Since y is equal to the Euler-Mascheroni constant, which is a rational number, y is a rational number.

13 Jan 2023 at 3:53 am [Comment permalink]

The equation G = (S | R) is a definition of a CW complex, where S and R are subcomplexes of G. A CW complex is a topological space that can be built up from cells, where each cell is homeomorphic to a closed ball in Euclidean space.

The statement "when CW complex K (S | R) is aspherical" means that the complex K (S | R) does not contain any non-trivial loops, i.e. loops that cannot be continuously contracted to a point. This implies that the fundamental group of K (S | R) is trivial, which means that π1(K (S | R)) = {e}.

The statement "if π2 (K (S | R)) = 0" means that the second homotopy group of the complex K (S | R) is trivial, which means that there are no non-trivial 2-dimensional holes in K (S | R).

Together, these statements imply that the CW complex K (S | R) is a topological space with no non-trivial loops or holes. This is a strong condition that is satisfied by very few spaces, and it is a necessary condition for a space to be aspherical.

In summary, the statement "when CW complex K (S | R) is aspherical" and "if π2 (K (S | R)) = 0" implies that the complex K (S | R) is a topological space with no non-trivial loops or holes, which is a necessary condition for a space to be aspherical.

13 Jan 2023 at 3:55 am [Comment permalink]

#3 Erdos Strauss Conjecture:

To solve the equation 4/n = 1/a + 1/b + 1/c where n ≥ 2, a, b and c are positive integers, we can first multiply both sides of the equation by nabc to get rid of the fractions:

4abc = nab + nbc + nac

We can then group like terms:

4abc = (n + a)(b + c)

Now we can use the fact that n, a, b, and c are positive integers to make some observations:

Since n, a, b and c are positive integers, n, a, b and c must be factors of 4abc.

Since n is greater than or equal to 2, it must be one of the factors of 4abc.

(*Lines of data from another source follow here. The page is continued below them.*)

Lemma bookkeeping_same k self self' :
  TrafficSystem.current_step self' = TrafficSystem.current_step self ->
  TrafficSystem.step_log self' = TrafficSystem.step_log self ->
  PerformanceMonitor.metrics (TrafficSystem.performance_monitor self')
    !! "total_steps"
  = PerformanceMonitor.metrics (TrafficSystem.performance_monitor self)
      !! "total_steps" ->
  PerformanceMonitor.step_times (TrafficSystem.performance_monitor self')
  = PerformanceMonitor.step_times (TrafficSystem.performance_monitor self) ->
  bookkeeping k self -> bookkeeping k self'.
Proof.
  intros Ec El Em Et (Hc & Hm & Hl & Ht). unfold bookkeeping.
  rewrite Ec, El, Em, Et. auto.
Qed.

Lemma bookkeeping_process_step k env H self :
  bookkeeping k self ->
  bookkeeping (S k) (snd (TrafficSystem.process_step env H self)).
Proof.
  intros (Hc & Hm & Hl & Ht).
  pose proof (process_step_fields env H self)
    as (_ & _ & _ & _ & _ & Ec & Ei & El & Ep & _).
  cbv zeta in Ec, Ei, El, Ep.
  set (monitor := match ProcessedData.anomalies _ with [] => _ | _ => _ end) in Ep.
  assert (Hmon : PerformanceMonitor.metrics monitor !! "total_steps"
                 = Some (Py.Int (Z.of_nat k))
                 /\ PerformanceMonitor.step_times monitor
                    = PerformanceMonitor.step_times
                        (TrafficSystem.performance_monitor self)).
  { unfold monitor. destruct (ProcessedData.anomalies _).
    - rewrite update_metric_other by discriminate.
      now rewrite update_metric_step_times.
    - rewrite increment_metric_other, update_metric_other by discriminate.
      now rewrite increment_metric_step_times, update_metric_step_times. }
  destruct Hmon as [Hm' Ht'].
  unfold bookkeeping. rewrite Ec, Hc, Ep, El. split; [lia|]. split; [|split].
  - rewrite (track_step_total_steps _ _ _ Hm'). do 2 f_equal. lia.
  - rewrite cap_last_n, map_last_n, map_app, Hl. cbn [map]. rewrite Ei, Hc.
    rewrite last_n_app_last_n, seq_S, map_app. cbn [map].
    do 3 f_equal. lia.
  - rewrite track_step_step_times, last_n_length, length_app, Ht', Ht.
    cbn [length]. lia.
Qed.

Lemma bookkeeping_system_call k st c :
  bookkeeping k (snd st) ->
  bookkeeping (steps_of [c] + k) (snd (system_call st c)).
Proof.
  destruct st as [H self]. cbn [snd]. intros Hb.
  destruct c as [config|a|weather|scenario|env|vehicle|now1 now2];
    cbn [system_call snd steps_of List.filter length Nat.add].
  - exact Hb.
  - exact Hb.
  - exact Hb.
  - pose proof (load_scenario_keeps self scenario)
      as (_ & _ & El & Ep & _ & _ & Ec).
    cbv zeta in El, Ep, Ec. revert Hb.
    apply bookkeeping_same; try assumption; now rewrite Ep.
  - pose proof (bookkeeping_process_step k env H self Hb) as Hb'.
    destruct (TrafficSystem.process_step env H self) as [[info H'] self'].
    exact Hb'.
  - destruct (handle_emergency_vehicle_eq self vehicle) as [Hf Hs].
    destruct (decide (Vehicle.emergency_level vehicle = NONE)) as [E|N].
    + rewrite (Hf E). exact Hb.
    + rewrite (Hs N). cbn [snd]. revert Hb.
      apply bookkeeping_same; try reflexivity;
        cbn [TrafficSystem.performance_monitor
             TrafficSystem.set_performance_monitor
             TrafficSystem.set_emergency_system].
      * now rewrite increment_metric_other.
      * apply increment_metric_step_times.
  - pose proof (get_system_status_fields now1 now2 H self) as (Es & _).
    cbv zeta in Es. rewrite Es. exact Hb.
Qed.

The other factors of 4abc are (n + a), b, and c.

So, to find all the possible values of n, a, b, and c, we must find all the ways to factorize 4abc such that one of the factors is greater than or equal to 2.

4abc = 4 * 1 * 1 * 2 * 3 * 5 = 120

Some possible factorizations are:

n = 2, a = 1, b = 5, c = 12

n = 2, a = 3, b = 5, c = 8

n = 2, a = 4, b = 3, c = 15

n = 2, a = 6, b = 2, c = 20

n = 4, a = 1, b = 3, c = 30

So, the possible solutions to the equation are:

(n,a,b,c) = (2,1,5,12), (2,3,5,8), (2,4,3,15), (2,6,2,20), (4,1,3,30)

It's worth noting that this is not an exhaustive list, but just some of the possible solutions, as there could be infinitely many solutions to this equation.